The Neutrality of International Courts and Tribunals: Why and to What Degree?

  • Merve Ozkan Borsa

Abstract

It goes without saying that the principle of separation of powers leads to an independent judiciary imposing the rule of law and thereby assurance for the society so as to be prevented against any abuse of power, which is an integral part and a must of democratic values. This independence and impartiality crystallize as to the degree the judiciary (as an institution) and individual judges are able to hold responsibility without being influenced or intervened by any other source. The confidence of the society and the maitenance of justice can only be ensured provided that this independence and impartiality is taken under guarantee by binding instruments and that the manner in which jurisdiction is performed is carried out in accordance to such requirement. Nevertheless, the author of this paper claims that if meant to remain pretty much uncontested, such rhetoric holds true merely for domestic law, since I believe there is reasonable ground to state that this idea –and “ideal” too, since it has also reached such a level-, is relevant mainly for the domestic laws, dissenting from international law; like the title of the article provocatively illustrates.
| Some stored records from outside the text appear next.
(** The objects with a new state, and after it was sent. *)
Definition aggregated (st : Z) : gmap Z clk_rpmh :=
  <[q := set_ck_aggr (Z.lor st (ck_state y)) y]> (<[p := set_ck_aggr (Z.lor st (ck_state y)) (set_ck_state st x)]> (cl_objs s)).

Lemma pair_ok : clk_ok x /\ clk_ok y.
Proof using I Hx Hy. split; by eapply (vi_ok _ _ _ _ I). Qed.

Lemma state_ok st : st = 0 \/ st = ck_valid_mask x -> clk_ok (set_ck_state st x).
Proof using I Hx. intros Hst Hp. destruct (vi_ok _ _ _ _ I p x Hx Hp) as (Hm&_&Ho). split; [exact Hm|]. split; [exact Hst|exact Ho]. Qed.

(** The call fails: the pair is out. *)
Lemma failed_inv s' st A B : st = 0 \/ st = ck_valid_mask x -> vote_frame d (ck_res_addr x) s s' ->
  cl_objs s' = <[q := set_ck_aggr A y]> (<[p := set_ck_aggr B (set_ck_state st x)]> (cl_objs s)) -> clk_inv s' (out ∪ pair_of p x).
Proof using I Hx Hd Hq Hn Hy Hyp.
  intros Hst F E. assert (C : pair_change clk_ok p x d s s').
  { apply (pair_change_two clk_ok p x (set_ck_aggr B (set_ck_state st x)) q y (set_ck_aggr A y)); try done; [apply I| |].
    - by apply state_ok.
    - apply pair_ok. }
  apply (change_inv clk_ok clk_good p x d s s' out _ I Hx Hd C); [set_solver|left; set_solver].
Qed.

(** The state was sent. *)
Lemma sent_inv s' st : st = 0 \/ st = ck_valid_mask x -> vote_frame d (ck_res_addr x) s s' ->
  let A := Z.lor st (ck_state y) in let x1 := set_ck_aggr A (set_ck_state st x) in
  cl_objs s' = <[q := set_ck_last A (set_ck_aggr A y)]> (<[p := set_ck_last A x1]> (cl_objs s)) ->
  default no_vote (client_votes s' d (ck_res_addr x)) = sent_votes all_states x1 0 (default no_vote (client_votes s d (ck_res_addr x))) ->
  clk_inv s' out.
Proof using I Hx Hd Hq Hn Hy Hyp.
  intros Hst F A x1 E Hv. destruct pair_ok as [Kx Ky]. pose proof (state_ok st Hst) as Kst.
  assert (C : pair_change clk_ok p x d s s').
  { by apply (pair_change_two clk_ok p x (set_ck_last A x1) q y (set_ck_last A (set_ck_aggr A y))); try done; apply I. }
  apply (change_inv clk_ok clk_good p x d s s' out out I Hx Hd C); [done|].
  destruct (pair_out clk_ok clk_good p x s out I Hx) as [Hs|Hs]; [by left|right]. split; [done|].
  assert (Hpo : p ∉ out) by (apply Hs, in_pair; by left).
  pose proof (vi_good _ _ _ _ I p x Hx Hpo d Hd) as G. unfold peer_obj in G. cbn [vo_peer vo_addr ck_voter] in G. rewrite Hq in G. cbn in G. rewrite Hy in G.
  destruct G as (Eon&Ea&El&V1&V2&V3).
  assert (Hxp : cl_objs s' !! p = Some (set_ck_last A x1)) by by rewrite E, lookup_insert_ne, lookup_insert_eq by done.
  apply (pair_good clk_ok clk_good p x d s s' out I Hx Hd C (set_ck_last A x1) _ Hxp eq_refl). cbn [vo_peer vo_addr ck_voter]. rewrite Hq.
  exists (set_ck_last A (set_ck_aggr A y)). split; [by rewrite E, lookup_insert_eq|].
  destruct (state_bits x ltac:(by eexists) Kx) as [Bx1 Bx2], (state_bits y ltac:(by eexists) Ky) as [By1 By2].
  destruct (state_bits (set_ck_state st x) ltac:(by eexists) Kst) as [Bs1 Bs2].
  assert (Hon : 0 < ck_res_on_val x < UINT_MAX) by (apply Kx; by eexists).
  destruct (sent_ok x1 (default no_vote (client_votes s d (ck_res_addr x))) (pair_on RPMH_SLEEP_STATE x (Some y)) (pair_on RPMH_WAKE_ONLY_STATE x (Some y))
    (pair_on RPMH_SLEEP_STATE (set_ck_state st x) (Some y)) (pair_on RPMH_WAKE_ONLY_STATE (set_ck_state st x) (Some y)) Hon) as (R1&R2&R3);
    unfold pair_on in *; try done.
  - cbn. rewrite El, Ea, Z.lor_spec. done.
  - cbn. unfold A. by rewrite Z.lor_spec.
  - intros t Ht. cbn. unfold A. rewrite El, Ea, !Z.lor_spec. unfold on_in in *. cbn in *. destruct Ht as [-> | ->]; [done|].
    by rewrite Bx1, By1, Bs1.
  - rewrite !orb_true_iff. intuition.
  - rewrite !orb_true_iff. intuition.
  - assert (Eo : forall t, on_in t (set_ck_last A (set_ck_aggr A y)) || on_in t (set_ck_last A x1) = on_in t (set_ck_state st x) || on_in t y)
      by (intros t; apply orb_comm).
    split; unfold clk_good, pair_on; rewrite Hv; [by split_and!|]. rewrite !Eo. cbn [ck_res_on_val ck_aggr_state ck_last_sent ck_state set_ck_last set_ck_aggr].
    rewrite Eon. split; [done|]. split; [apply Z.lor_comm|]. by split_and!.
Qed.

Lemma pair_call_inv fuel env wenv irq_data enable ret s' :
  clk_rpmh_aggregate_state_send_command fuel env wenv irq_data p enable s = Ok (ret, s') ->
  clk_inv s' (if ret =? 0 then out else out ∪ pair_of p x).
Proof using H0 H1 I Hx Hd Hq Hn Hy Hyp.
  intros E. unfold clk_rpmh_aggregate_state_send_command in E. rewrite (st_bind_ok _ _ _ _ _ (the_obj_ok p x s Hx)) in E.
  destruct (Z.b2z enable =? ck_state x); [injection E as <- <-; exact I|]. cbv zeta in E.
  set (st := if enable then ck_valid_mask x else 0) in E. assert (Hst : st = 0 \/ st = ck_valid_mask x) by (destruct enable; auto).
  rewrite (st_bind_ok _ _ _ q s) in E by (unfold the_clk_peer; by rewrite Hq).
  rewrite (st_bind_ok _ _ _ _ _ (the_obj_ok q y s Hy)) in E. rewrite (st_bind_ok _ _ _ _ _ (upd_obj_ok p x _ s Hx)) in E.
  set (A := Z.lor st (ck_state y)) in *. set (x1 := set_ck_aggr A (set_ck_state st x)) in *.
  erewrite st_bind_ok in E by (apply upd_obj_ok; cbn; rewrite lookup_insert_ne by done; exact Hy).
  set (s1 := set_objs _ (set_objs _ s)) in E. assert (P1 : cl_objs s1 = <[q := set_ck_aggr A y]> (<[p := x1]> (cl_objs s))) by done.
  assert (F1 : vote_frame d (ck_res_addr x) s s1) by (etrans; apply vote_frame_objs).
  assert (V1 : client_votes s1 d (ck_res_addr x) = client_votes s d (ck_res_addr x)) by done. clearbody s1.
  assert (Hx1 : cl_objs s1 !! p = Some x1) by by rewrite P1, lookup_insert_ne, lookup_insert_eq by done.
  apply st_bind_inv in E as (r2&s2&E2&E). unfold clk_rpmh_send_aggregate_command in E2.
  rewrite (st_bind_ok _ _ _ _ _ (the_obj_ok p x1 s1 Hx1)) in E2. apply st_bind_inv in E2 as (r3&s3&E3&E2).
  pose proof (vi_ctrlr _ _ _ _ I p x d Hx Hd) as Hc.
  apply (send_states_spec fuel env wenv irq_data x1 d r3 Hd _ _ _ _ (vf_ok _ _ _ _ F1 _ Hc)) in E3 as (P3&F3&V3).
  change (ck_res_addr x1) with (ck_res_addr x) in *. assert (F3' : vote_frame d (ck_res_addr x) s s3) by by etrans.
  destruct (r3 =? 0) eqn:Er3; cbn [negb] in E2.
  - assert (Hx3 : cl_objs s3 !! p = Some x1) by by rewrite P3.
    rewrite (st_bind_ok _ _ _ _ _ (upd_obj_ok p x1 _ s3 Hx3)) in E2. erewrite (st_bind_ok _ _ _ q) in E2 by (unfold the_clk_peer; cbn; by rewrite Hq).
    erewrite st_bind_ok in E2 by (apply upd_obj_ok; cbn; rewrite lookup_insert_ne, P3, P1 by done; apply lookup_insert_eq).
    injection E2 as <- <-. cbn [Z.eqb] in E. injection E as <- <-. cbn [Z.eqb].
    apply (sent_inv _ st Hst); fold A x1; [etrans; [exact F3'|etrans; apply vote_frame_objs]| |].
    + cbn. rewrite P3, P1. rewrite (insert_insert_ne _ p q) by done. by rewrite !insert_insert_eq.
    + change (client_votes (set_objs _ (set_objs _ s3))) with (client_votes s3). by rewrite V3, V1 by lia.
  - injection E2 as <- <-. rewrite Er3 in E. rewrite (st_bind_ok _ _ _ _ _ (upd_obj_ok p x1 _ s3 ltac:(by rewrite P3))) in E. injection E as <- <-. rewrite Er3.
    apply (failed_inv _ (if enable then 0 else ck_valid_mask x) A A); [destruct enable; auto|etrans; [exact F3'|apply vote_frame_objs]|].
    cbn. rewrite P3, P1, (insert_insert_ne _ p q) by done. by rewrite insert_insert_eq.
Qed.
End pair_call.

(** ** A call on a clock of a bus clock manager *)
Lemma alone_change p x x' d s s' out : clk_inv s out -> cl_objs s !! p = Some x -> ck_dev x = Some d -> ck_peer x = None ->
  cl_objs s' = <[p := x']> (cl_objs s) -> wire x' = wire x -> vote_frame d (ck_res_addr x) s s' ->
  (unvoted s d (ck_res_addr x) -> unvoted s' d (ck_res_addr x)) -> clk_inv s' out.
Proof.
  intros I Hx Hd Hp E Hw F U. assert (Hp' : ck_peer x' = None) by (unfold wire in Hw; cbn in Hw; congruence).
  assert (C : pair_change clk_ok p x d s s').
  { apply (pair_change_one clk_ok p x x'); try done; [apply I|]. unfold clk_ok. rewrite Hp'. by intros [??]. }
  apply (change_inv clk_ok clk_good p x d s s' out out I Hx Hd C); [done|].
  destruct (pair_out clk_ok clk_good p x s out I Hx) as [Ho|Ho]; [by left|right]. split; [done|].
  apply (pair_good clk_ok clk_good p x d s s' out I Hx Hd C x' _ ltac:(by rewrite E, lookup_insert_eq) eq_refl). cbn [vo_peer ck_voter]. by rewrite Hp.
Qed.

Lemma bcm_send_inv fuel env wenv irq_data p x enable s ret s' out : clk_inv s out -> cl_objs s !! p = Some x -> ck_peer x = None ->
  clk_rpmh_bcm_send_cmd fuel env wenv irq_data p enable s = Ok (ret, s') -> clk_inv s' out.
Proof.
  intros I Hx Hp E. destruct (pw_dev _ (vi_wf _ _ _ _ I) p x Hx) as [d Hd]. cbn in Hd.
  unfold clk_rpmh_bcm_send_cmd in E. rewrite (st_bind_ok _ _ _ _ _ (the_obj_ok p x s Hx)) in E. cbv zeta in E.
  set (v := if _ >? BCM_TCS_CMD_VOTE_MASK then _ else _) in E. destruct (ck_last_sent x =? v); [by injection E as <- <-|].
  apply st_bind_inv in E as (r1&s1&E1&E).
  apply (clk_send_spec fuel env wenv irq_data _ _ _ _ _ _ _ d Hd (vi_ctrlr _ _ _ _ I p x d Hx Hd)) in E1 as (P1&F1&_&U1). specialize (U1 eq_refl).
  destruct (r1 =? 0); cbn [negb] in E.
  - rewrite (st_bind_ok _ _ _ _ _ (upd_obj_ok p x _ s1 ltac:(by rewrite P1))) in E. injection E as <- <-.
    apply (alone_change p x (set_ck_last v x) d s _ out I Hx Hd Hp); [cbn; by rewrite P1|done|etrans; [exact F1|apply vote_frame_objs]|exact U1].
  - injection E as <- <-. apply (alone_change p x x d s s1 out I Hx Hd Hp); [by rewrite P1, insert_id|done|exact F1|exact U1].
Qed.

Lemma set_rate_inv fuel env wenv irq_data p x rate prepared s ret s' out : clk_inv s out -> cl_objs s !! p = Some x -> ck_peer x = None ->
  clk_rpmh_bcm_set_rate fuel env wenv irq_data p rate prepared s = Ok (ret, s') -> clk_inv s' out.
Proof.
  intros I Hx Hp E. destruct (pw_dev _ (vi_wf _ _ _ _ I) p x Hx) as [d Hd]. cbn in Hd.
  unfold clk_rpmh_bcm_set_rate in E. rewrite (st_bind_ok _ _ _ _ _ (the_obj_ok p x s Hx)) in E. destruct (ck_unit x =? 0); [done|].
  rewrite (st_bind_ok _ _ _ _ _ (upd_obj_ok p x _ s Hx)) in E. set (x1 := set_ck_aggr _ x) in E. set (s1 := set_objs _ s) in E.
  assert (I1 : clk_inv s1 out) by by apply (alone_change p x x1 d s s1 out I Hx Hd Hp); try done; apply vote_frame_objs.
  assert (Hx1 : cl_objs s1 !! p = Some x1) by (cbn; apply lookup_insert_eq).
  apply st_bind_inv in E as ([]&s2&E2&E). injection E as <- <-. destruct prepared; [|by injection E2 as <-].
  apply st_bind_inv in E2 as (r&s3&E3&E2). injection E2 as <-. by apply (bcm_send_inv fuel env wenv irq_data p x1 true s1 r).
Qed.

(** ** Sequences of calls *)
Inductive clk_op := CPrepare | CUnprepare | CBcmPrepare | CBcmUnprepare | CBcmSetRate (rate : Z) (prepared : bool).

(** The clocks of bus clock managers have no peers and operations of their own. *)
Definition op_fits (o : clk_op) (c : clk_rpmh) : Prop :=
  match o with CPrepare | CUnprepare => is_Some (ck_peer c) | _ => ck_peer c = None end.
Likewise, there has been theoretical objections asserting that independence, impartiality and neutrality of international courts and tribunals is not required for fair decisions, justice or the court’s effectiveness.
Published
Jan 21, 2017
How to Cite
BORSA, Merve Ozkan. The Neutrality of International Courts and Tribunals: Why and to What Degree?. European Journal of Interdisciplinary Studies, [S.l.], v. 7, n. 2, p. 103-104, jan. 2017. ISSN 2411-4138. Available at: <http://journals.euser.org/index.php?journal=ejis&page=article&op=view&path%5B%5D=1848>. Date accessed: 23 july 2017. doi: http://dx.doi.org/10.26417/ejis.v7i2.p103-104.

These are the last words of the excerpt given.